Mehrere Politiker fordern von Peer Steinbrück mehr Informationen über seine Einnahmen, als er bislang veröffentlicht hat. "Steinbrück sollte nicht warten, bis die ersten Forderungen nach Veröffentlichung seiner Steuererklärungen laut werden", sagte Linken-Fraktionsvize Ulrich Maurer der "Leipziger Volkszeitung". Im Moment wüssten nur Steinbrück selbst und das Finanzamt, wer ihm wie viel wofür gezahlt habe.

"Wir sollten im Bundestag noch in dieser Legislatur über die Einführung einer Steinbrück-Klausel im Abgeordnetengesetz abstimmen", sagte Maurer. Wer von einem Unternehmen mehrmals für einen Vortrag über 7000 Euro kassiere, "wird wohl kaum für seine Leistung bezahlt".

Nach derzeitiger Gesetzeslage müssen die Abgeordneten ihre Einkünfte in einem Stufenmodell veröffentlichen. Die höchste Stufe erfasst alle Beträge über 7000 Euro. Steinbrück hat auf den Seiten des Bundestages allein 73 Honorare in mindestens dieser Höhe angegeben, die er seit 2009 erhalten hat. Die Initiative der Linken zielt darauf ab, dass die Abgeordneten detailliert über die Höhe ihrer Nebeneinkünfte Auskunft geben müssen.

Die Veröffentlichung seiner Steuererklärung lehnt Steinbrück ab. Zur Begründung sagte er, dass dort auch die Einkünfte seiner Frau auftauchen: Diese werde er "immer schützen mit Blick darauf, was bei uns an Vermögens- oder Einkommenssituation vorliegt", sagte Steinbrück im ZDF.

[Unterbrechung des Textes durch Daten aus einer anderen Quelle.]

(* ===== verification/UpfAcl.v ===== *)
(** * Compiling packet filters

    The rules of a session are compiled into ACLs before they are used: the
    filters of every PDR, its TEID and its UE address become masks and values
    (compile_pdi and what it calls, build_pfcp_rules, build_urr_link_map in
    src/upf/upf_pfcp.c). The ACLs are sorted by their octets (upf_acl_cmp)
    before the classifier walks them. *)

From Stdlib Require Import ZArith Lia Sorting.Sorted.
From stdpp Require Import base list list_numbers option numbers decidable gmap.
From S2P Require Import Prelude PfcpIo PfcpIe UpfTypes UpfVec UpfUrr UpfRules UpfTeid FlowTable.

(** ** Addresses *)

(** as_u64[i] of an ip46_address_t *)
Definition as_u64 (a : list Z) (i : Z) : Z := de_le (take 8 (drop (Z.to_nat (8 * i)) a)).

Definition acl_addr_is_any (a : ipfilter_address_t) : bool :=
  (as_u64 (fa_address a) 0 =? u64_none) && (as_u64 (fa_address a) 1 =? u64_none) && (fa_mask a =? 0).
Definition acl_addr_is_assigned (a : ipfilter_address_t) : bool :=
  (as_u64 (fa_address a) 0 =? u64_none) && (as_u64 (fa_address a) 1 =? u64_none) && (fa_mask a =? 255).

(** the body of the loop: bit [i] of the address, most significant first *)
Definition mask_set_bit (a : list Z) (i : Z) : list Z :=
  alter (fun o => Z.lor o (Z.shiftl 1 (7 - Z.land i 7))) (Z.to_nat (i / 8)) a.
Definition ip4_address_mask_from_width (width : Z) : outcome (list Z) :=
  assert (width <=? 32) (Ok (foldl mask_set_bit (replicate 4 0) (seqZ 0 width))).

(** The masks of vnet: ip6_address_mask_from_width, and the table
    ip6_main.fib_masks of the masks of all widths *)
Class IpMasks := { ip6_mask_from_width : Z -> list Z; ip6_fib_masks : Z -> list Z }.

(** bit [k] of an address, most significant first *)
Definition addr_bit (a : list Z) (k : Z) : bool := Z.testbit (nth (Z.to_nat (k / 8)) a 0) (7 - k mod 8).

(** a mask of [n] octets with exactly its first [w] bits set *)
Record is_mask (n : nat) (w : Z) (m : list Z) : Prop := {
  mask_length : length m = n;
  mask_bytes : Forall is_byte m;
  mask_bits k : 0 <= k < 8 * Z.of_nat n -> addr_bit m k = (k <? w)
}.
Class IpMasksOk (M : IpMasks) := {
  ip6_mask_ok w : 0 <= w <= 128 -> is_mask 16 w (ip6_mask_from_width w);
  ip6_fib_masks_ok w : 0 <= w <= 128 -> is_mask 16 w (ip6_fib_masks w)
}.

(** ** Fields of an ACL *)

Inductive acl_field := FIELD_SRC | FIELD_DST.

Definition t5_address (t : upf_acl_5tuple_t) (f : acl_field) : list Z :=
  match f with FIELD_SRC => t5_src t | FIELD_DST => t5_dst t end.
Definition t5_port (t : upf_acl_5tuple_t) (f : acl_field) : Z :=
  match f with FIELD_SRC => t5_src_port t | FIELD_DST => t5_dst_port t end.
Definition t5_set_protocol (t : upf_acl_5tuple_t) (x : Z) : upf_acl_5tuple_t :=
  {| t5_protocol := x; t5_src := t5_src t; t5_dst := t5_dst t; t5_src_port := t5_src_port t;
     t5_dst_port := t5_dst_port t |}.
Definition t5_set_address (t : upf_acl_5tuple_t) (f : acl_field) (a : list Z) : upf_acl_5tuple_t :=
  {| t5_protocol := t5_protocol t;
     t5_src := match f with FIELD_SRC => a | FIELD_DST => t5_src t end;
     t5_dst := match f with FIELD_SRC => t5_dst t | FIELD_DST => a end;
     t5_src_port := t5_src_port t; t5_dst_port := t5_dst_port t |}.
Definition t5_set_port (t : upf_acl_5tuple_t) (f : acl_field) (p : Z) : upf_acl_5tuple_t :=
  {| t5_protocol := t5_protocol t; t5_src := t5_src t; t5_dst := t5_dst t;
     t5_src_port := match f with FIELD_SRC => p | FIELD_DST => t5_src_port t end;
     t5_dst_port := match f with FIELD_SRC => t5_dst_port t | FIELD_DST => p end |}.
Definition t5_zero : upf_acl_5tuple_t :=
  {| t5_protocol := 0; t5_src := ip6_zero; t5_dst := ip6_zero; t5_src_port := 0; t5_dst_port := 0 |}.

Section SetAcl.
Variable a : upf_acl_t.
Definition acl_set_teid (x : Z) : upf_acl_t :=
  {| acl_precedence := acl_precedence a; acl_is_ip4 := acl_is_ip4 a; acl_match_teid := true;
     acl_match_ue_ip := acl_match_ue_ip a; acl_match_sdf := acl_match_sdf a;
     acl_match_ip_app := acl_match_ip_app a; acl_fib_index := acl_fib_index a; acl_teid := x;
     acl_ue_ip := acl_ue_ip a; acl_mask := acl_mask a; acl_match := acl_match a; acl_pdr_idx := acl_pdr_idx a |}.
Definition acl_set_ue (x : Z) (ip : list Z) : upf_acl_t :=
  {| acl_precedence := acl_precedence a; acl_is_ip4 := acl_is_ip4 a; acl_match_teid := acl_match_teid a;
     acl_match_ue_ip := x; acl_match_sdf := acl_match_sdf a;
     acl_match_ip_app := acl_match_ip_app a; acl_fib_index := acl_fib_index a; acl_teid := acl_teid a;
     acl_ue_ip := ip; acl_mask := acl_mask a; acl_match := acl_match a; acl_pdr_idx := acl_pdr_idx a |}.
Definition acl_set_ip_app : upf_acl_t :=
  {| acl_precedence := acl_precedence a; acl_is_ip4 := acl_is_ip4 a; acl_match_teid := acl_match_teid a;
     acl_match_ue_ip := acl_match_ue_ip a; acl_match_sdf := acl_match_sdf a;
     acl_match_ip_app := true; acl_fib_index := acl_fib_index a; acl_teid := acl_teid a;
     acl_ue_ip := acl_ue_ip a; acl_mask := acl_mask a; acl_match := acl_match a; acl_pdr_idx := acl_pdr_idx a |}.
Definition acl_set_sdf (sdf : bool) (mask match_ : upf_acl_5tuple_t) : upf_acl_t :=
  {| acl_precedence := acl_precedence a; acl_is_ip4 := acl_is_ip4 a; acl_match_teid := acl_match_teid a;
     acl_match_ue_ip := acl_match_ue_ip a; acl_match_sdf := sdf;
     acl_match_ip_app := acl_match_ip_app a; acl_fib_index := acl_fib_index a; acl_teid := acl_teid a;
     acl_ue_ip := acl_ue_ip a; acl_mask := mask; acl_match := match_; acl_pdr_idx := acl_pdr_idx a |}.
End SetAcl.

Definition rule_address (r : acl_rule_t) (f : acl_field) : ipfilter_address_t :=
  match f with FIELD_SRC => ar_src r | FIELD_DST => ar_dst r end.
Definition rule_port (r : acl_rule_t) (f : acl_field) : ipfilter_port_t :=
  match f with FIELD_SRC => ar_src_port r | FIELD_DST => ar_dst_port r end.

Definition UPF_ACL_UL : Z := 1.
Definition UPF_ACL_DL : Z := 2.
Definition SRC_INTF_ACCESS : Z := 0.
Definition UPF_ADR_PROXY : Z := BIT 0.
Definition UPF_ADR_IP_RULES : Z := BIT 1.

Section Compile.
Context {M : IpMasks}.

(** ** compile_pdi *)

Definition compile_teid (pdr : upf_pdr_t) (acl : upf_acl_t) : upf_acl_t :=
  if negb (flag (pdi_fields (pdr_pdi pdr)) F_PDI_LOCAL_F_TEID) then acl
  else acl_set_teid acl (ft_teid (pdi_teid (pdr_pdi pdr))).

Definition compile_ue_ip (is_ip4 : bool) (pdr : upf_pdr_t) (acl : upf_acl_t) : upf_acl_t :=
  let pdi := pdr_pdi pdr in
  let ue := pdi_ue_addr pdi in
  let dir := if pdi_src_intf pdi =? SRC_INTF_ACCESS then UPF_ACL_UL else UPF_ACL_DL in
  if negb (flag (pdi_fields pdi) F_PDI_UE_IP_ADDR) then acl
  else if is_ip4 && flag (ue_flags ue) IE_UE_IP_ADDRESS_V4 then
    acl_set_ue acl dir (ip46_address_set_ip4 (ue_ip4 ue))
  else if negb is_ip4 && flag (ue_flags ue) IE_UE_IP_ADDRESS_V6 then acl_set_ue acl dir (ue_ip6 ue)
  else acl.

(** ip6_address_mask_from_width with its assertion *)
Definition ip6_mask (width : Z) : outcome (list Z) :=
  assert (width <=? 128) (Ok (ip6_mask_from_width width)).

(** the address and the mask of the UE, or those given *)
Definition acl_set_ue_ip (ip mask : list Z) (is_ip4 : bool) (pdr : upf_pdr_t) : outcome (list Z * list Z) :=
  let ue := pdi_ue_addr (pdr_pdi pdr) in
  if negb (flag (pdi_fields (pdr_pdi pdr)) F_PDI_UE_IP_ADDR) then Ok (ip, mask)
  else if is_ip4 && flag (ue_flags ue) IE_UE_IP_ADDRESS_V4 then
    obind (ip4_address_mask_from_width 32) (fun m =>
    Ok (ip46_address_set_ip4 (ue_ip4 ue), ip46_address_set_ip4 m))
  else if negb is_ip4 && flag (ue_flags ue) IE_UE_IP_ADDRESS_V6 then
    obind (ip6_mask 64) (fun m => Ok (ue_ip6 ue, m))
  else Ok (ip, mask).

Definition ip_assign_address (dst src : acl_field) (is_ip4 : bool) (pdr : upf_pdr_t) (rule : acl_rule_t)
  (acl : upf_acl_t) : outcome upf_acl_t :=
  let mask := t5_address (acl_mask acl) dst in
  let ip := t5_address (acl_match acl) dst in
  let addr := rule_address rule src in
  obind (if acl_addr_is_any addr then Ok (ip, mask)
         else if acl_addr_is_assigned addr then acl_set_ue_ip ip mask is_ip4 pdr
         else if is_ip4 then
           obind (ip4_address_mask_from_width (fa_mask addr)) (fun m => Ok (fa_address addr, ip46_address_set_ip4 m))
         else obind (ip6_mask (fa_mask addr)) (fun m => Ok (fa_address addr, m)))
    (fun '(ip, mask) =>
     Ok (acl_set_sdf acl (acl_match_sdf acl) (t5_set_address (acl_mask acl) dst mask)
           (t5_set_address (acl_match acl) dst ip))).

(** the range of ports is kept in the ports of the mask and of the match *)
Definition ip_assign_port (dst src : acl_field) (rule : acl_rule_t) (acl : upf_acl_t) : upf_acl_t :=
  let port := rule_port rule src in
  acl_set_sdf acl (acl_match_sdf acl) (t5_set_port (acl_mask acl) dst (fp_min port))
    (t5_set_port (acl_match acl) dst (fp_max port)).

(** a filter describes downlink packets, so for the uplink source and
    destination are swapped *)
Definition compile_sdf (is_ip4 : bool) (pdr : upf_pdr_t) (rule : acl_rule_t) (acl : upf_acl_t) : outcome upf_acl_t :=
  assert (flag (pdi_fields (pdr_pdi pdr)) F_PDI_SDF_FILTER)
 (let acl := acl_set_sdf acl true (acl_mask acl) (acl_match acl) in
  let acl := if ar_proto rule =? 255 then acl
             else acl_set_sdf acl true (t5_set_protocol (acl_mask acl) 255)
                    (t5_set_protocol (acl_match acl) (ar_proto rule)) in
  if pdi_src_intf (pdr_pdi pdr) =? SRC_INTF_ACCESS then
    obind (ip_assign_address FIELD_DST FIELD_SRC is_ip4 pdr rule acl) (fun acl =>
    obind (ip_assign_address FIELD_SRC FIELD_DST is_ip4 pdr rule acl) (fun acl =>
    Ok (ip_assign_port FIELD_SRC FIELD_DST rule (ip_assign_port FIELD_DST FIELD_SRC rule acl))))
  else
    obind (ip_assign_address FIELD_SRC FIELD_SRC is_ip4 pdr rule acl) (fun acl =>
    obind (ip_assign_address FIELD_DST FIELD_DST is_ip4 pdr rule acl) (fun acl =>
    Ok (ip_assign_port FIELD_DST FIELD_DST rule (ip_assign_port FIELD_SRC FIELD_SRC rule acl))))).

(** What the compiler reads of upf_main, ip4_main and ip6_main: the interfaces
    of the network instances, the tables of the TDF and the FIB of every
    interface *)
Record acl_main := mk_acl_main {
  am_nwis : pool Z; am_tdf_ul_table : bool -> list Z; am_fib_index_by_sw_if_index : bool -> list Z }.

Definition vec_elt (v : list Z) (i : Z) : outcome Z :=
  if (0 <=? i) && (i <? Zlen v) then Ok (nth (Z.to_nat i) v 0) else Fault BadIndex.
Definition upf_fib_index_by_sw_if_index (gm : acl_main) (sw_if_index : Z) (is_ip4 : bool) : outcome Z :=
  vec_elt (am_fib_index_by_sw_if_index gm is_ip4) sw_if_index.

(** memset, then the fields that do not depend on the filter *)
Definition acl_start (is_ip4 : bool) (pdr : upf_pdr_t) (pdr_idx fib_index : Z) : upf_acl_t :=
  {| acl_precedence := pdr_precedence pdr; acl_is_ip4 := is_ip4; acl_match_teid := false; acl_match_ue_ip := 0;
     acl_match_sdf := false; acl_match_ip_app := false; acl_fib_index := fib_index; acl_teid := 0;
     acl_ue_ip := ip6_zero; acl_mask := t5_zero; acl_match := t5_zero; acl_pdr_idx := pdr_idx |}.

Definition ip_app_rules (pdr : upf_pdr_t) : bool :=
  flag (pdi_fields (pdr_pdi pdr)) F_PDI_APPLICATION_ID && flag (adr_flags (pdi_adr (pdr_pdi pdr))) UPF_ADR_IP_RULES.

Definition compile_pdi (gm : acl_main) (is_ip4 : bool) (pdr : upf_pdr_t) (rule : acl_rule_t)
  (pdr_idx sw_if_index : Z) : outcome upf_acl_t :=
  obind (upf_fib_index_by_sw_if_index gm sw_if_index is_ip4) (fun fib_index =>
  obind (compile_sdf is_ip4 pdr rule (compile_teid pdr (acl_start is_ip4 pdr pdr_idx fib_index))) (fun acl =>
  let acl := compile_ue_ip is_ip4 pdr acl in
  Ok (if ip_app_rules pdr then acl_set_ip_app acl else acl))).

(** ** build_pfcp_rules *)

Definition set_r_acls (r : rules) (v4 v6 : vec upf_acl_t) : rules :=
  mk_rules (r_pdr r) (r_far r) (r_urr r) (r_qer r) (r_flags r) (r_proxy_precedence r)
    (r_proxy_pdr_idx r) v4 v6 (r_ue_src_ip r) (r_ue_dst_ip r)
    (r_v4_teid r) (r_v6_teid r) (r_send_end_marker r) (r_inactivity_timer r).
Definition set_r_ue_ip (r : rules) (src dst : vec ue_ip_t) : rules :=
  mk_rules (r_pdr r) (r_far r) (r_urr r) (r_qer r) (r_flags r) (r_proxy_precedence r)
    (r_proxy_pdr_idx r) (r_v4_acls r) (r_v6_acls r) src dst
    (r_v4_teid r) (r_v6_teid r) (r_send_end_marker r) (r_inactivity_timer r).
Definition set_r_teid (r : rules) (v4 : vec gtpu4_endp_rule_t) (v6 : vec gtpu6_endp_rule_t) : rules :=
  mk_rules (r_pdr r) (r_far r) (r_urr r) (r_qer r) (r_flags r) (r_proxy_precedence r)
    (r_proxy_pdr_idx r) (r_v4_acls r) (r_v6_acls r) (r_ue_src_ip r) (r_ue_dst_ip r)
    v4 v6 (r_send_end_marker r) (r_inactivity_timer r).
Definition set_r_proxy (r : rules) (precedence pdr_idx flags : Z) : rules :=
  mk_rules (r_pdr r) (r_far r) (r_urr r) (r_qer r) flags precedence
    pdr_idx (r_v4_acls r) (r_v6_acls r) (r_ue_src_ip r) (r_ue_dst_ip r)
    (r_v4_teid r) (r_v6_teid r) (r_send_end_marker r) (r_inactivity_timer r).

Definition rules_add_ue_ip (gm : acl_main) (r : rules) (is_ip4 : bool) (ue_ip : ue_ip_t) (is_dst : bool) : rules :=
  if is_dst then set_r_ue_ip r (r_ue_src_ip r) (vec_add (r_ue_dst_ip r) [ue_ip])
  else
    let tdf := am_tdf_ul_table gm is_ip4 in
    let fib_index := if ui_fib_index ue_ip <? Zlen tdf then nth (Z.to_nat (ui_fib_index ue_ip)) tdf 0 else u32_none in
    if fib_index =? u32_none then r
    else set_r_ue_ip r (vec_add (r_ue_src_ip r) [mk_ue_ip (ui_addr ue_ip) fib_index (ui_sw_if_index ue_ip)])
           (r_ue_dst_ip r).

(** the interface of the network instance, or ~0 *)
Definition pdr_sw_if_index (gm : acl_main) (pdr : upf_pdr_t) : outcome Z :=
  if pdi_nwi_index (pdr_pdi pdr) =? u32_none then Ok u32_none
  else match pool_elt (am_nwis gm) (pdi_nwi_index (pdr_pdi pdr)) with
       | Some sw_if_index => Ok sw_if_index
       | None => Fault BadIndex
       end.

Auch die FDP verlangt Aufklärung über Steinbrücks Nebentätigkeit. Es wäre problematisch, wenn der Umfang der nicht mandatsbezogenen Nebentätigkeiten in einem Missverhältnis zu Steinbrücks eigentlicher Abgeordnetentätigkeit stehen würde, schrieb der FDP-Abgeordnete Patrick Kurth in einem Brief an Bundestagspräsident Norbert Lammert (CDU). Steinbrück habe seit Beginn der Legislaturperiode über 80 Rednereinsätze außerhalb des Bundestages absolviert, dort aber nur viermal im Plenum gesprochen. Deshalb müsse geklärt werden, inwiefern Steinbrücks Nebentätigkeiten vom Abgeordnetengesetz gedeckt seien.

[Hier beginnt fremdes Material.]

(* ===== verification/UpfAppDpo.v ===== *)
(** * Application rules by address

    An application may be given by filters "permit out ip from X to assigned"
    (src/upf/upf_app_dpo.c). The server address X is looked up in a FIB of the
    application; what it finds is a chain of filters, whose other fields are
    compared one by one. The FIB is part of vnet and a parameter here. *)

From Stdlib Require Import ZArith Lia.
From stdpp Require Import base list list_numbers option numbers decidable gmap.
From S2P Require Import Prelude PfcpIo PfcpIe UpfTypes UpfRules FlowKey FlowTable UpfAcl.

(** upf_app_dpo_t and upf_adf_entry_t, as far as the match uses them *)
Record upf_app_dpo_t := mk_app_dpo { ad_rule_index : Z; ad_next : Z }.
Record upf_adf_entry_t := mk_adf_entry {
  ae_acl : vec acl_rule_t; ae_app_dpos : vec upf_app_dpo_t; ae_fib_index_ip4 : Z; ae_fib_index_ip6 : Z }.

Definition INDEX_INVALID : Z := u32_none.

(** the index of the DPO the FIB has for an address, or INDEX_INVALID *)
Class AppFib := upf_app_dpo_lookup : upf_adf_entry_t -> list Z -> Z.

(** C leaves a shift by the width of the type undefined *)
Definition shr (w x n : Z) : outcome Z := if (0 <=? n) && (n <? w) then Ok (Z.shiftr x n) else Fault BadShift.

Definition equal_shifted (w a1 a2 shift : Z) : outcome bool :=
  obind (shr w a1 shift) (fun x => obind (shr w a2 shift) (fun y => Ok (x =? y))).

(** the addresses are loaded as little-endian integers *)
Definition ip4_equal_with_prefix_len (a1 a2 : list Z) (len : Z) : outcome bool :=
  equal_shifted 32 (de_le a1) (de_le a2) (32 - len).

Definition ip6_equal_with_prefix_len (a1 a2 : list Z) (len : Z) : outcome bool :=
  if 64 <? len then
    if negb (as_u64 a1 0 =? as_u64 a2 0) then Ok false
    else equal_shifted 64 (as_u64 a1 1) (as_u64 a2 1) (128 - len)
  else equal_shifted 64 (as_u64 a1 0) (as_u64 a2 0) (64 - len).

(** the IPv4 address in an ip46_address_t *)
Definition ip46_ip4 (a : list Z) : list Z := drop 12 a.
Definition ip_equal_with_prefix_len (a1 a2 : list Z) (len : Z) : outcome bool :=
  if ip46_address_is_ip4 a1 then ip4_equal_with_prefix_len (ip46_ip4 a1) (ip46_ip4 a2) len
  else ip6_equal_with_prefix_len a1 a2 len.

Definition acl_rule_port_in_range (port : Z) (rule : acl_rule_t) (field : acl_field) : bool :=
  (fp_min (rule_port rule field) <=? port) && (port <=? fp_max (rule_port rule field)).

(** the destination of a filter against an address *)
Definition app_dst_matches (rule : acl_rule_t) (dst assigned : list Z) : outcome bool :=
  let addr := ar_dst rule in
  if acl_addr_is_any addr then Ok true
  else if acl_addr_is_assigned addr
       then ip_equal_with_prefix_len dst assigned (if ip46_address_is_ip4 dst then 32 else 128)
       else ip_equal_with_prefix_len dst (fa_address addr) (fa_mask addr).

(** the chain of DPOs from [dpo_index] on *)
Fixpoint app_dpo_chain (fuel : nat) (e : upf_adf_entry_t) (dpo_index sport : Z) (dst : list Z) (dport : Z)
  (assigned : list Z) : outcome bool :=
  if dpo_index =? INDEX_INVALID then Ok false
  else
    match fuel with
    | O => Fault NoFuel
    | S fuel =>
        match vec_elts (ae_app_dpos e) !! Z.to_nat dpo_index with
        | None => Fault BadIndex
        | Some dpo =>
            match vec_elts (ae_acl e) !! Z.to_nat (ad_rule_index dpo) with
            | None => Fault BadIndex
            | Some rule =>
                obind (app_dst_matches rule dst assigned) (fun ok =>
                if ok && acl_rule_port_in_range sport rule FIELD_SRC && acl_rule_port_in_range dport rule FIELD_DST
                then Ok true
                else app_dpo_chain fuel e (ad_next dpo) sport dst dport assigned)
            end
        end
    end.

Section Match.
Context {F : AppFib}.

(** a chain without a cycle is no longer than the vector *)
Definition upf_do_ip_rule_match (e : upf_adf_entry_t) (src : list Z) (sport : Z) (dst : list Z) (dport : Z)
  (assigned : list Z) : outcome bool :=
  app_dpo_chain (S (length (vec_elts (ae_app_dpos e)))) e (upf_app_dpo_lookup e src) sport dst dport assigned.

(** clib_net_to_host_u16 *)
Definition net_to_host_u16 (x : Z) : Z := de_be (le 2 x).

(** a packet to the server: its destination is the source of the filter *)
Definition upf_app_dpo_match (e : upf_adf_entry_t) (flow : flow_entry_t) (assigned : list Z) : outcome bool :=
  if ae_fib_index_ip4 e =? u32_none then Ok false
  else
    let ip d := order_get (fk_ip (fe_key flow)) (dir_xor d (fe_is_reverse flow)) in
    let port d := net_to_host_u16 (order_get (fk_port (fe_key flow)) (dir_xor d (fe_is_reverse flow))) in
    upf_do_ip_rule_match e (ip FT_REVERSE) (port FT_REVERSE) (ip FT_ORIGIN) (port FT_ORIGIN) assigned.

(** upf_app_ip_rule_match of upf_app_db.c on the pool upf_adf_db *)
Definition upf_app_ip_rule_match (db : pool upf_adf_entry_t) (db_index : Z) (flow : flow_entry_t)
  (assigned : list Z) : outcome bool :=
  match pool_elt db db_index with
  | None => Fault BadIndex
  | Some e => match ae_app_dpos e with None => Ok false | Some _ => upf_app_dpo_match e flow assigned end
  end.
End Match.

(** ** What a prefix of an IPv4 destination compares *)

Lemma de_le_shiftr n l :
  Forall is_byte l -> Z.shiftr (de_le l) (8 * Z.of_nat n) = de_le (drop n l).
Proof.
  intros Hl. revert l Hl. induction n as [|n IH]; intros l Hl.
  - by rewrite Z.mul_0_r, Z.shiftr_0_r.
  - destruct Hl as [|b l Hb Hl]; [by rewrite drop_nil, Z.shiftr_0_l|].
    rewrite de_le_cons, Nat2Z.inj_succ. cbn [drop].
    replace (8 * Z.succ (Z.of_nat n)) with (8 + 8 * Z.of_nat n) by lia. rewrite <- Z.shiftr_shiftr by lia.
    assert (Z.shiftr (b + 256 * de_le l) 8 = de_le l) as ->.
    { rewrite Z.shiftr_div_pow2 by lia. change (2 ^ 8) with 256.
      rewrite (Z.mul_comm 256), Z.div_add, (Z.div_small b) by (unfold is_byte in Hb; lia). lia. }
    by apply IH.
Qed.

Lemma de_le_inj l k : Forall is_byte l -> Forall is_byte k -> length l = length k -> de_le l = de_le k -> l = k.
Proof.
  intros Hl. revert k. induction Hl as [|b l Hb Hl IH]; intros k Hk Hlen E; [by destruct k|].
  destruct Hk as [|c k Hc Hk]; [done|]. rewrite !de_le_cons in E. unfold is_byte in *.
  assert (b = c /\ de_le l = de_le k) as [-> E'] by lia. f_equal. apply IH; auto.
Qed.

(** A filter for an application with an IPv4 destination a.b.c.d/n, n a
    multiple of 8, is compared with the last n / 8 octets of the address, not
    with the first: the shift drops the low octets of an integer in network
    byte order, which are the first of the address. *)
Theorem app_ip4_prefix_compares_suffix a1 a2 n :
  Forall is_byte a1 -> Forall is_byte a2 -> length a1 = 4%nat -> length a2 = 4%nat -> (1 <= n <= 4)%nat ->
  ip4_equal_with_prefix_len a1 a2 (8 * Z.of_nat n) = Ok (bool_decide (drop (4 - n) a1 = drop (4 - n) a2)).
Proof.
  intros H1 H2 L1 L2 Hn. unfold ip4_equal_with_prefix_len, equal_shifted, shr.
  replace (32 - 8 * Z.of_nat n) with (8 * Z.of_nat (4 - n)) by lia.
  rewrite (proj2 (Z.leb_le _ _)), (proj2 (Z.ltb_lt _ _)) by lia. cbn [andb obind].
  rewrite !de_le_shiftr by done. f_equal.
  destruct (Z.eqb_spec (de_le (drop (4 - n) a1)) (de_le (drop (4 - n) a2))) as [E|E]; symmetry.
  - apply bool_decide_eq_true, de_le_inj; [by apply Forall_drop..| |done]. rewrite !length_drop. congruence.
  - apply bool_decide_eq_false. congruence.
Qed.

(** 10.1.2.3/8 does not match 10.9.9.9 and matches 200.1.2.3 *)
Lemma app_ip4_prefix_compares_suffix_witness :
  ip4_equal_with_prefix_len [10; 1; 2; 3] [10; 9; 9; 9] 8 = Ok false
  /\ ip4_equal_with_prefix_len [10; 1; 2; 3] [200; 1; 2; 3] 8 = Ok true.
Proof.
  split.
  - apply (app_ip4_prefix_compares_suffix [10; 1; 2; 3] [10; 9; 9; 9] 1);
      [by apply bytes_check; vm_compute|by apply bytes_check; vm_compute|done|done|lia].
  - apply (app_ip4_prefix_compares_suffix [10; 1; 2; 3] [200; 1; 2; 3] 1);
      [by apply bytes_check; vm_compute|by apply bytes_check; vm_compute|done|done|lia].
Defined.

Auch CSU-Chef Horst Seehofer forderte von Steinbrück Klarheit über seine Einkünfte. "Wer Transparenz von anderen, etwa von den Banken einfordert, muss sich daran messen lassen und darf sich auch nicht wundern, wenn sie von ihm persönlich eingefordert wird", sagte Bayerns Ministerpräsident der "Bild"-Zeitung.